But just because a variety of healthy foods and ingredients are offered doesn’t mean that every visitor has the ability to put recipes together at home. So Abby Warfel, a volunteer turned part-time pantry assistant, had an idea: assembling step-by-step, HelloFresh-inspired meal kits.

“A lot of customers are short on time, right? Creative meal planning takes energy, but we all want to put together good meals for our families,” Warfel says. “So a meal kit seemed like a really good tool for them. We’re always working to make the pantry a place that is interesting, fun, pleasant and a space for community building — a vibrant place.” She saw the kits as a way to add to that.

Warfel’s original idea for inspiring customers to cook with pantry ingredients was placing take-home recipe cards on the pantry shelves alongside main ingredients for meals like nutrient-rich casseroles. But the recipe cards flopped, and customers didn’t take them like she had hoped. That’s when Warfel was inspired to eliminate the process of “shopping” for recipe ingredients by assembling them together in meal kits.

When Warfel assembled the first 25 kits for shepherd’s pie earlier this year, they flew off the shelves — a raging success.

(Photo courtesy Goodman Community Center)

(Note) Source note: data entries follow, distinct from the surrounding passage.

(* ===== verification/Scheduler.v ===== *)
(** * Scheduler: the line handlers of a router scheduler ([src/manager/router_scheduler.go])

    A [RouterScheduler] files the lines of one router into a queue per interval
    and keeps a slice of the lines it knows. That slice is the one its creator
    handed over, so the handlers work on the heap of [Slices]. The queue
    workers are started once, by [Start]; a queue is named by its number so that
    a queue made later under the same interval is a different one. *)
From S2P Require Import Prelude GoStrings Types Lines Config Queue Slices.
Local Open Scope Z_scope.

Definition no_line : Line := mk_line "" "" 0 (mk_router "" "" "" "" "") 0.

Record RouterScheduler := mk_scheduler {
  router_cell : nat;                   (* the array whose first cell [router] points into *)
  s_lines : slice;
  queues : gmap Z IntervalTaskQueue;
  next_queue : nat;
  workers : list nat;                  (* queues with a worker *)
  destroy_timers : list Z;             (* pending 10-minute timers, by interval *)
  s_stopped : bool }.

Section scheduler.
(** How many spare cells an array gets when [append] grows it. *)
Context (spare : nat → nat).

Definition push (h : list (list Line)) (s : slice) (l : Line) : list (list Line) * slice :=
  append no_line (spare (cap h s)) h s l.

(** [if _, exists := s.queues[i]; !exists { ... }; s.queues[i].Add(line)] *)
Definition enqueue (s : RouterScheduler) (l : Line) : RouterScheduler :=
  match queues s !! Interval l with
  | Some q => { s with queues ::= <[Interval l := Add q l]> }
  | None => { s with queues ::= <[Interval l := Add (NewIntervalTaskQueue (next_queue s) (Interval l)) l]>;
                     next_queue ::= S }
  end.

Definition initializeQueues (h : list (list Line)) (s : RouterScheduler) : RouterScheduler :=
  foldl enqueue s (contents h (s_lines s)).

(** [NewRouterScheduler], the part that concerns lines; it fails when the
    configuration of the router is rejected. [router] is [&lines[0].Router]. *)
Definition NewRouterScheduler (h : list (list Line)) (router : Router) (initialLines : slice)
    : outcome RouterScheduler :=
  match scheduler_config router with
  | Ret _ => Ret (initializeQueues h (mk_scheduler (arr initialLines) initialLines ∅ 0 [] [] false))
  | Fail e => Fail ("failed to build connection config: " +:+ e)
  | Panic e => Panic e
  end.

(** The router the scheduler sees now, through its pointer. *)
Definition current_router (h : list (list Line)) (s : RouterScheduler) : option Router :=
  line_Router <$> head (cells h (router_cell s)).

(** [Start]: a worker for every queue there is. *)
Definition Start (s : RouterScheduler) : RouterScheduler :=
  { s with workers ::= (.++ ((λ kv, q_id kv.2) <$> map_to_list (queues s))) }.

(** [Stop]: the channel is closed and the queues' tickers stop. *)
Definition Stop (s : RouterScheduler) : RouterScheduler :=
  { s with s_stopped := true; queues ::= fmap Queue.Stop; workers := [] }.

Definition lineExistsLocked (h : list (list Line)) (s : RouterScheduler) (lineIP : string) : bool :=
  existsb (has_key IP lineIP) (contents h (s_lines s)).

Definition OnLineCreated (h : list (list Line)) (s : RouterScheduler) (l : Line)
    : list (list Line) * RouterScheduler :=
  if lineExistsLocked h s (IP l) then (h, s)
  else
    let s := enqueue s l in
    let '(h, sl) := push h (s_lines s) l in
    (h, { s with s_lines := sl }).
Section sync.
(** The orders in which the maps of lines and of routers are ranged over. *)
Context (range_lines : gmap string Line → list (string * Line)).
Context (range_routers : gmap string slice → list (string * slice)).

(** Grouping by router: appends to slices of a fresh map. *)
Definition group_line (hr : list (list Line) * gmap string slice) (l : Line) : list (list Line) * gmap string slice :=
  let '(h, r) := hr in
  let ip := router_IP (line_Router l) in
  let '(h, sl) := match r !! ip with
                  | Some sl => push spare h sl l
                  | None => append_nil h l
                  end in
  (h, <[ip := sl]> r).

Definition group_lines (h : list (list Line)) (ls : list Line) : list (list Line) * gmap string slice :=
  foldl group_line (h, ∅) ls.

Fixpoint ensure_all (m : Manager) (rs : list (string * slice)) : outcome Manager :=
  match rs with
  | [] => Ret m
  | (ip, sl) :: rs => match ensureScheduler m ip sl with
                      | Ret m => ensure_all m rs
                      | r => r
                      end
  end.

(** Schedulers of routers without lines are stopped and forgotten. *)
Definition drop_schedulers (m : Manager) : Manager :=
  let gone := filter (λ kv, routerLines m !! kv.1 = None) (schedulers m) in
  { m with objects := map_fold (λ _ sid o, alter Scheduler.Stop sid o) (objects m) gone;
           schedulers ::= (λ s, s ∖ gone) }.

Definition fullSync (m : Manager) (polls : list (gmap string Line)) : outcome Manager :=
  match wait_lines 150 polls with
  | None => Ret m
  | Some ls =>
      let '(h, r) := group_lines (heap m) (range_lines ls).*2 in
      let m := { m with heap := h; routerLines := r } in
      match ensure_all m (range_routers r) with
      | Ret m => Ret (drop_schedulers m)
      | r => r
      end
  end.
End sync.

(** [Stop]: the schedulers are stopped, and stay in the map. *)
Definition Stop (m : Manager) : Manager :=
  { m with m_stopped := true;
           objects := map_fold (λ _ sid o, alter Scheduler.Stop sid o) (objects m) (schedulers m) }.

(** [GetSimpleStats] and [GetDetailedStats]: the figures that do not come from
    the runtime: schedulers, routers, lines, and the routers' details. *)
Definition total_lines (m : Manager) : nat :=
  map_fold (λ _ sl n, length (contents (heap m) sl) + n) 0 (routerLines m).
Definition GetSimpleStats (m : Manager) : nat * nat * bool := (size (schedulers m), total_lines m, negb (m_stopped m)).
Definition GetDetailedStats (m : Manager) : nat * nat * nat * list (string * nat * bool) :=
  (size (schedulers m), size (routerLines m), total_lines m,
   (λ kv, (kv.1, length (contents (heap m) kv.2), bool_decide (is_Some (schedulers m !! kv.1))))
     <$> map_to_list (routerLines m)).

Record CleanupReport := mk_report {
  uncleaned_schedulers : list string;
  empty_lines_with_scheduler : list string;
  stopchan_closed : bool;
  cleanup_complete : bool }.

Definition CheckResourceCleanup (m : Manager) : CleanupReport :=
  let un := (map_to_list (schedulers m)).*1 in
  let empty := (filter (λ kv, length (contents (heap m) kv.2) = 0 ∧ is_Some (schedulers m !! kv.1))
                  (map_to_list (routerLines m))).*1 in
  mk_report un empty (m_stopped m)
    ((length un =? 0) && (length empty =? 0) && m_stopped m).
End manager.

(** ** A manager and the scheduler of one router in step *)
Section in_step.
Context (spare : nat → nat).

(** The router [ip] has the slice [sl] and the scheduler [s], which monitors the
    very lines of the slice. *)
Definition in_sync (m : Manager) (ip : string) (sl : slice) (sid : nat) (s : RouterScheduler) : Prop :=
  routerLines m !! ip = Some sl ∧ schedulers m !! ip = Some sid ∧ objects m !! sid = Some s ∧
  valid (heap m) sl ∧ NoDup (IP <$> lines_of m ip) ∧
  monitors (heap m) s (as_map (lines_of m ip)).

(** The two slices are the same or do not share an array: the state after a
    scheduler has been made, and after every creation that follows. *)
Definition aligned (sl : slice) (s : RouterScheduler) : Prop :=
  s_lines s = sl ∨ arr (s_lines s) ≠ arr sl.

Lemma monitors_frame h h' s M :
  monitors h s M → contents h' (s_lines s) = contents h (s_lines s) ∧ valid h' (s_lines s) →
  monitors h' s M.
Proof. intros (H1 & H2 & H3 & H4) [Hc Hv]. split_and!; try done. by rewrite Hc. Qed.

Lemma lines_of_eq m ip sl : routerLines m !! ip = Some sl → lines_of m ip = contents (heap m) sl.
Proof. intros H. unfold lines_of. by rewrite H. Qed.

(** The append of the manager, as the scheduler sees it. *)
Lemma append_seen h sl s l :
  valid h sl → valid h (s_lines s) → aligned sl s →
  let '(h1, sl1) := push spare h sl l in
  contents h1 (s_lines s) = contents h (s_lines s) ∧ valid h1 (s_lines s).
Proof.
  intros Hv Hvs Ha. unfold push. pose proof (append_frame no_line (spare (cap h sl)) h sl l (s_lines s) Hv Hvs) as Hf.
  destruct (append _ _ _ _ _) as [h1 sl1]. apply Hf. destruct Ha as [->|Ha]; [right; lia|by left].
Qed.

(** The two appends of a creation: the manager's, then the scheduler's. *)
Lemma double_append h sl s l :
  valid h sl → valid h (s_lines s) → aligned sl s →
  let '(h1, sl1) := push spare h sl l in
  let '(h2, sl2) := push spare h1 (s_lines s) l in
  contents h2 sl1 = contents h sl ++ [l] ∧ valid h2 sl1 ∧ (sl2 = sl1 ∨ arr sl2 ≠ arr sl1).
Proof.
  intros Hv Hvs Ha. pose proof (append_seen h sl s l Hv Hvs Ha) as Hseen. unfold push in *.
  set (n := spare (cap h sl)) in *.
  pose proof (append_valid no_line n h sl l Hv) as Hv1.
  pose proof (append_contents no_line n h sl l Hv) as Hc1.
  pose proof (append_arr no_line n h sl l) as Harr. pose proof (append_length_heap no_line n h sl l) as Hlen.
  destruct (append no_line n h sl l) as [h1 sl1] eqn:E1. simpl in *. destruct Hseen as [Hc Hvs1].
  set (n2 := spare (cap h1 (s_lines s))) in *.
  pose proof (append_frame no_line n2 h1 (s_lines s) l sl1 Hvs1 Hv1) as Hf.
  destruct Ha as [Hs|Hs]; destruct Harr as [[-> Hcap]|[-> Hcap]]; simpl in *.
  - (* same array, in place: the scheduler writes the same cell again *)
    rewrite Hs in *. destruct Hv as [Hva Hvc].
    assert (Hcell : cells h1 (arr sl) !! len sl = Some l).
    { pose proof (length_contents h sl ltac:(done)) as Hl.
      assert (Hlk : contents h1 (mk_slice (arr sl) (S (len sl))) !! len sl = Some l).
      { rewrite Hc1, lookup_app_r by lia. by rewrite Hl, Nat.sub_diag. }
      unfold contents in Hlk. simpl in Hlk. by rewrite lookup_take_lt in Hlk by lia. }
    assert (Hcap1 : len sl < cap h1 sl) by (apply lookup_lt_Some in Hcell; exact Hcell).
    unfold append. rewrite (proj2 (Nat.ltb_lt _ _) Hcap1).
    rewrite (list_insert_id (cells h1 (arr sl))) by done.
    assert (Hid : <[arr sl := cells h1 (arr sl)]> h1 = h1).
    { apply list_insert_id. unfold cells. destruct Hv1 as [Hv1 _]. simpl in Hv1.
      destruct (lookup_lt_is_Some_2 h1 (arr sl) Hv1) as [c Hc2]. by rewrite Hc2. }
    rewrite Hid. simpl. split; [done|]. split; [done|by left].
  - rewrite Hs in *. pose proof (append_arr no_line n2 h1 sl l) as Harr2.
    assert (Hcap2 : cap h1 sl = cap h sl).
    { destruct Hv as [Hva _]. unfold append in E1.
      rewrite (proj2 (Nat.ltb_ge _ _) Hcap) in E1. simplify_eq. unfold cap. by rewrite cells_app_old. }
    destruct (append no_line n2 h1 sl l) as [h2 sl2]. simpl in *.
    destruct Hf as [Hf1 Hf2]; [left; destruct Hv; lia|]. rewrite Hf1, Hc1. split; [done|]. split; [done|].
    right. destruct Harr2 as [[-> ?]|[-> _]]; simpl; [lia|]. destruct Hv1. simpl in *. lia.
  - pose proof (append_arr no_line n2 h1 (s_lines s) l) as Harr2.
    destruct (append no_line n2 h1 (s_lines s) l) as [h2 sl2]. simpl in *.
    destruct Hf as [Hf1 Hf2]; [left; congruence|]. rewrite Hf1, Hc1. split; [done|]. split; [done|].
    right. destruct Hv. destruct Harr2 as [[-> _]|[-> _]]; simpl; [done|lia].
  - pose proof (append_arr no_line n2 h1 (s_lines s) l) as Harr2.
    destruct (append no_line n2 h1 (s_lines s) l) as [h2 sl2]. simpl in *.
    destruct Hf as [Hf1 Hf2]; [left; destruct Hvs; lia|]. rewrite Hf1, Hc1. split; [done|]. split; [done|].
    right. destruct Hvs, Hv1. destruct Harr2 as [[-> _]|[-> _]]; simpl in *; lia.
Qed.
(* ===== verification/Follow.v ===== *)
(** * Follow: the manager follows the syncer ([src/manager/manager.go])

    [Manager] has the effect of each operation on one router. Here is the whole manager
    under a series of operations: line events, expired deletion timers, started
    schedulers and full synchronisations. Each operation is local to a router, whose
    arrays no other router shares; the lines of all routers are then those that the
    announced changes lead to, and each is in the queue of its interval. *)
From S2P Require Import Prelude GoStrings Types Lines Config ConfigSync Queue Slices Scheduler Manager ManagerLoop.
Local Open Scope nat_scope.

(** ** Operations are local to a router *)

(** The arrays of a router: those of the manager's slice and of its scheduler's. *)
Definition owned (m : Manager) (ip : string) (a : nat) : Prop :=
  (∃ sl, routerLines m !! ip = Some sl ∧ arr sl = a) ∨
  (∃ sid s, schedulers m !! ip = Some sid ∧ objects m !! sid = Some s ∧ arr (s_lines s) = a).

(** Scheduler numbers, those of the waiting deletions included, belong to one router. *)
Definition numbered (m : Manager) : Prop :=
  numbered_objects m ∧
  ∀ p, p ∈ pending_deletes m → p.2 < next_object m ∧ ∀ ip, schedulers m !! ip = Some p.2 → ip = p.1.

Record local (m m' : Manager) (ip : string) : Prop := {
  lo_maps : ∀ ip', ip' ≠ ip → routerLines m' !! ip' = routerLines m !! ip' ∧ schedulers m' !! ip' = schedulers m !! ip';
  lo_objects : ∀ ip' sid, ip' ≠ ip → schedulers m !! ip' = Some sid → objects m' !! sid = objects m !! sid;
  lo_heap : length (heap m) ≤ length (heap m') ∧
            ∀ a, a < length (heap m) → ¬ owned m ip a → heap m' !! a = heap m !! a;
  lo_owned : ∀ a, owned m' ip a → owned m ip a ∨ length (heap m) ≤ a;
  lo_numbered : numbered m';
  lo_running : m_stopped m' = m_stopped m }.

Lemma local_refl m ip : numbered m → local m m ip.
Proof. intros H. constructor; auto. Qed.

Lemma local_trans m1 m2 m3 ip : local m1 m2 ip → local m2 m3 ip → local m1 m3 ip.
Proof.
  intros H1 H2. constructor.
  - intros ip' Hne. destruct (lo_maps _ _ _ H1 ip' Hne), (lo_maps _ _ _ H2 ip' Hne). split; congruence.
  - intros ip' sid Hne Hs. rewrite (lo_objects _ _ _ H2 ip' sid Hne); [by eapply lo_objects|].
    by rewrite (proj2 (lo_maps _ _ _ H1 ip' Hne)).
  - destruct (lo_heap _ _ _ H1) as [L1 F1], (lo_heap _ _ _ H2) as [L2 F2]. split; [lia|]. intros a Ha Hn.
    rewrite F2; [by apply F1|lia|]. intros [?|?]%(lo_owned _ _ _ H1); [done|lia].
  - intros a [Ho|Ha]%(lo_owned _ _ _ H2); [by apply (lo_owned _ _ _ H1)|]. right. destruct (lo_heap _ _ _ H1). lia.
  - apply H2.
  - rewrite (lo_running _ _ _ H2). apply H1.
Qed.
Lemma validated_command_builds_witness :
  let ctx := mk_task_context "ping" PlatformH3CComware ProtocolScrapli CommandTypeCommands
    (<["target_ip" := VStr "10.0.0.1"]> (<["repeat" := VInt 3]> ∅)) None in
  match PingTask_BuildCommand ctx with
  | Ret c => known_platform (Platform ctx) = true ∧ known_command_type (CommandType ctx) = true ∧
             cmd_Type c = CommandType ctx
  | Fail _ => known_platform (Platform ctx) && known_command_type (CommandType ctx) = false
  | Panic _ => False
  end.
Proof. intros ctx. apply (validated_command_builds ctx). reflexivity. Defined.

Jim, a food pantry customer from nearby Fitchburg, made one of the original 25 kits and loved it. “It was really easy to follow and put together. Once you make your meat mixture, you add the vegetables and put your mashed potatoes on top. It was a piece of cake,” he says. “The recipe was so simple I could do it with my eyes closed.”

The meal kits are simple—necessary ingredients are packaged up in a brown paper bag, and a printed recipe card is stapled to the outside. Warfel’s goal with the kits is to not only use up the items and ingredients readily available at the time, but to also craft recipes that are easy and flexible.

“The most recent kit we did was for sheet pan roasted chicken and veggies,” she says. She wrote the step-by-step recipe with alternatives and additional options built in. “If you’d prefer something besides chicken thighs, you can get a can of chickpeas or garbanzo beans instead. If you have fresh garlic in your pantry, that would be great to add in, but if you don’t it will be fine.”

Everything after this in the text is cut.